I'm almost afraid to reply to this thread. I'm an RRT working in sleep, I just happen to also have my RPSGT. In the lab that I work in we are all dual credentialed. We are all RRT and are either RPSGT or will sit the board within the year of hire.
Our previous manager is now teaching at one of the community colleges and teaches an sleep medicine class to the RT students.

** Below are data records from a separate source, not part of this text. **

(* ===== verification/Client.v ===== *)
(** * A client in its main loop

    A client on the machine of its server, whose terminal takes at once what it
    is given: the invariant of its connection, under which the library keeps its
    contract with [ctcp.c], and every iteration of [do_loop]. *)

From Stdlib Require Import Ascii String.
From S2P Require Import Prelude Heap Words Cksum LinkedList Segment ConnLib Ctcp CtcpSpec CtcpSteps.
From S2P Require Import CtcpInv CtcpRefine Script CtcpSafety CtcpTimer.
From S2P Require Import Host Packet PacketProps Conn Queue ConnInv ConnOut ConnSend ConnInput ConnLaws.
From S2P Require Import ConnScript Loop LoopProps Accept Start StartProps.

(** A terminal that takes all or fails, and a network whose packets are as long as
    they say. *)
Class ClientLaws (E : Type) `{Os E} := {
  os_write_whole fd bs e r e' :
    os_write fd bs e = (r, e') ->
    r = IoOk (Z.of_nat (length bs)) \/ exists errno, r = IoErr errno /\ errno <> EAGAIN;
  os_recv_announced fd n e bs e' d :
    os_recv fd n e = (IoOk bs, e') -> datagram_of_bytes bs = Some d ->
    FULL_HDR_SIZE <= ntohs (ip_tot_len (dg_ip d)) <= Z.of_nat (length bs);
}.

(** ** Output that is taken at once *)

Section AtOnce.
Context {Env : Type} `{!Os Env, !OsLaws Env}.
Implicit Types (s : sys Env).

(** What becomes of [conn_output] on the connection [c] at [cl], whose queue is
    empty, when a write takes all or fails. *)
Inductive output_at_once (cl : loc) (c : conn) s (len : Z) : Z -> sys Env -> Prop :=
  | OutAfterEnd : cn_wrote_eof c = true -> output_at_once cl c s len 0 s
  | OutEnd : len = 0 ->
      output_at_once cl c s len 0 (with_conns (<[cl := set_cn_wrote_eof true c]> (ConnInv.conns s)) s)
  | OutBroken : len <> 0 -> cn_wrote_eof c = false -> cn_wrote_err c = true ->
      output_at_once cl c s len (-1) s
  | OutFull : len <> 0 -> output_at_once cl c s len 0 s
  | OutTaken s' : len <> 0 -> quiet s s' -> output_at_once cl c s len len s'
  | OutFails errno fd bs e s1 : len <> 0 -> quiet s s1 -> fst (os_write fd bs e) = IoErr errno ->
      output_at_once cl c s len (-1)
        (with_conns (<[cl := set_cn_wrote_err true c]> (ConnInv.conns s1)) s1).

Lemma wp_output_at_once `{!ClientLaws Env} Q cl c s buf len X :
  sys_inv Q s -> ConnInv.conns s !! cl = Some c ->
  cn_out_queue c = None /\ cn_out_queue_tail c = TailQueue -> cn_delete_me c = false ->
  0 <= len <= Z.of_nat (length buf) -> len <= MAX_BUF_SPACE ->
  wp (conn_output (Some cl) buf len) (output_at_once cl c s len) X s.
Proof.
  intros Hi Hc [Hnone _] Hd Hlen Hmax. unfold conn_output. cbn [deref]. apply wp_bind, wp_ret, wp_bind.
  eapply wp_conn_load; [exact Hc|]. rewrite Hd. apply wp_bind, wp_ret.
  destruct (cn_wrote_eof c) eqn:Heof; [by apply wp_ret, OutAfterEnd|].
  case_bool_decide as Hz.
  { apply wp_bind. eapply wp_conn_update; [exact Hc|]. by apply wp_ret, OutEnd. }
  destruct (cn_wrote_err c) eqn:Herr; [by apply wp_ret, OutBroken|].
  destruct (si_queue _ _ Hi _ _ Hc) as (q & HQ & Hq).
  apply wp_bind. eapply wp_Done; [by eapply conn_bufspace_run|].
  case_bool_decide; [by apply wp_ret, OutFull|].
  apply wp_bind, wp_access; [apply Z.leb_le; lia|]. apply wp_bind.
  rewrite (i32_small len) by (unfold MAX_BUF_SPACE in *; lia).
  unfold output_now. rewrite Hnone.
  apply wp_bind. unfold output_fd. apply wp_bind, wp_opt, wp_ret.
  apply wp_bind. unfold call_write. apply wp_bind. unfold wp at 1, syscall.
  match goal with |- context [os_write ?fd ?bs ?e] =>
    destruct (os_write fd bs e) as [r e'] eqn:Hw end.
  pose proof Hw as [->|(errno & -> & Hne)]%os_write_whole.
  - rewrite length_take, Nat2Z.inj_min, Z2Nat.id, Z.min_l by lia.
    apply wp_bind, wp_modify, wp_ret, wp_ret. rewrite Z.sub_diag. change (i32 0) with 0.
    cbn [Z.gtb Z.compare when]. apply wp_bind, wp_ret, wp_bind.
    eapply wp_conn_load; [exact Hc|]. rewrite Hnone, bool_decide_true by done.
    apply wp_bind, wp_ret, wp_ret, OutTaken; [done|].
    transitivity (set_sys_env e' s); [auto with ctcp|apply quiet_io].
  - apply wp_bind, wp_ret, wp_ret. rewrite bool_decide_false by done. cbn [negb].
    apply wp_bind. eapply wp_conn_update; [exact Hc|]. apply wp_ret, wp_ret.
    eapply (OutFails cl c s len errno _ _ _ (set_sys_env e' s)); [done|auto with ctcp|by rewrite Hw].
Qed.
(** With nothing to output [conn_drain] does not call [ctcp_output]. *)
Lemma wp_drain_nothing cl c s X :
  ConnInv.conns s !! cl = Some c -> cn_out_queue c = None /\ cn_out_queue_tail c = TailQueue ->
  Z.of_nat (length (sys_events s)) = NUM_EVENTS ->
  wp (conn_drain_io cl) (fun b s' => b = false /\ exists ev, length ev = length (sys_events s) /\
    let s1 := set_sys_events ev s in
    (s' = s1 \/ cn_wrote_eof c = true /\
       s' = with_conns (<[cl := set_cn_wrote_err true c]> (ConnInv.conns s1)) s1)) X s.
Proof.
  intros Hc [Hq _] He. unfold conn_drain_io. apply wp_bind, wp_update_event; [by rewrite He; vm_compute|].
  intros ev Hev. set (s1 := set_sys_events ev s).
  assert (Hstay : forall b, b = false -> b = false /\ exists ev, length ev = length (sys_events s) /\
    let s1' := set_sys_events ev s in
    (s1 = s1' \/ cn_wrote_eof c = true /\
       s1 = with_conns (<[cl := set_cn_wrote_err true c]> (ConnInv.conns s1')) s1')).
  { intros b ->. split; [done|]. exists ev. auto. }
  change (ConnInv.conns s !! cl) with (ConnInv.conns s1 !! cl) in Hc.
  apply wp_bind. eapply wp_conn_load; [exact Hc|].
  destruct (cn_wrote_err c) eqn:Herr; [by apply wp_ret, Hstay|].
  apply wp_bind, wp_gets, wp_bind. cbn [drain_loop]. apply wp_bind.
  eapply wp_conn_load; [exact Hc|]. rewrite Hq. apply wp_ret.
  apply wp_bind. eapply wp_conn_load; [exact Hc|]. rewrite Hq, Herr. cbn [negb]. rewrite andb_true_r.
  apply wp_bind, wp_when; intros Heof.
  - rewrite andb_true_r in Heof. eapply wp_conn_update; [exact Hc|].
    apply wp_bind. eapply wp_conn_load; [apply lookup_insert_eq|].
    apply wp_ret. split; [done|]. exists ev. split; [done|]. by right.
  - apply wp_bind. eapply wp_conn_load; [exact Hc|]. by apply wp_ret, Hstay.
Qed.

I don't know how it is in other labs but here we're glad that the tech next to us is also an RT. I would rather have somebody that has had some medical background doing my study than somebody picked up off the street and trained to do the set up and how to minimally troubleshoot a study. I think this discussion here has gone off on a tangent on how qualified the RT's are that do the home care, i.e. provide equipment in the home. I don't have anything to do with PAP setups I just do the titration on our inlab machines and do my best to get a good fitting mask to suggest to the homecare. My "job" is to help diagnose and to treat sleep apnea. I don't know about other labs but 90% of our patients have sleep apnea or nothing at all, rarely do we see another sleep disorder. And if we do see something else it's usually Narcolepsy or periodic leg movements in sleep or, even more rarely, a parasomnia. At any rate I think the AARC wants to continue to have RT's able to be eligible to sit the exam without lengthy schooling and just the concentrated training to learn the EEG side of things.
I can't address the DME issues I do not have to handle or deal with that end of it. The DME RT's that I have met have been very knowledgable about PAP and are informative with their patients. Unfortunatley you find bad eggs where ever you go.